Its an expose of the Faerie world hidden within the human world where the season follows on the sensual charismatic Bo who never really felt at home with the humans tortured by not being able to experience love with them as she drains them to death during sex. She soon discovers she is a Succubus and is not alone, but in a world of the Genus Fae and without a tribe. She’s pushed to choose a tribe with the Dark Fae or the Light Fae, and decides to stay neutral. She becomes a renegade and teams up with a gothy girl human sidekick who becomes an investigator for the abnormal while figuring out who Bo’s mom is and her faerie origins. Falling in love with a Lycanthrope, at ends with the Morrigan, fighting off various species of Fae while keeping things secret from the human world. Full of mythology and faerie lore blended into the modern human world … this is a treasure and an action packed series. A must see for any faerie enthusiast.
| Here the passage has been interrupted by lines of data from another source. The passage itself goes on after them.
(* ===== verification/Launch.v ===== *)
(** * The launch of a component ([msys_core/msysd.py])

    The language of the session, the environment a generation is started with,
    the private directories of installed packages and the resolution of
    [@package] arguments.  The file system, the inherited environment and the
    socket pair are the [Host] interface. *)

From Stdlib Require Import ZArith.
From S2P Require Export I18n Calls Restart.

Module Launch.
Import Msysd Restart I18n.

Inductive file_kind := RegularFile | SymbolicLink | OtherFile.

Class Host := {
  (** [os.environ] and [sys.executable] *)
  environ : dict pystr pystr;
  sys_executable : pystr;
  (** The control descriptor of [socket.socketpair()] in the child. *)
  socketpair : py Z;
  (** [path.resolve(strict=...)] *)
  resolve_path : bool -> ppath -> py ppath;
  lstat : ppath -> py file_kind;
  access_x : ppath -> bool;
  is_dir : ppath -> bool;
  is_file : ppath -> bool;
  (** [path.mkdir(parents=True, exist_ok=True, mode=0o700)] *)
  mkdir : ppath -> py unit;
}.

(** The attributes of [Msysd] that a launch reads besides the supervisor's:
    [builtin_objects] names the component objects of [builtin_components]. *)
Record Session := {
  profile : pyval;
  session_language : pystr;
  state_dir : ppath;
  runtime_dir : ppath;
  builtin_objects : dict pystr nat;
}.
Rating: 5 stars out of 5

 

Season 1:

  • Episode 1: It’s a Fae, Fae, Fae, Fae World (September 2010)
  • Episode 2: Where There’s a Will, There’s a Fae (19 September 2010)
  • Episode 3: Oh Kappa, My Kappa (26 September 2010)
  • Episode 4: Faetal Attraction (3 October 2010)
  • Episode 5: Dead Lucky (17 October 2010)
  • Episode 6: Food for Thought (24 October 2010)
  • Episode 7: ArachnoFaebia (31 October 2010)
  • Episode 8: Vexed (7 November 2010)
  • Episode 9: Fae Day (14 November 2010)
  • Episode 10: The Mourning After (21 November 2010)
  • Episode 11: Faetal Justice (28 November 2010)
  • Episode 12: (Dis)Members Only (5 December 2010)
  • Episode 14: Blood Lines (12 December 2010)
Want to follow the travels of Sir Thomas Leaf? Click Here!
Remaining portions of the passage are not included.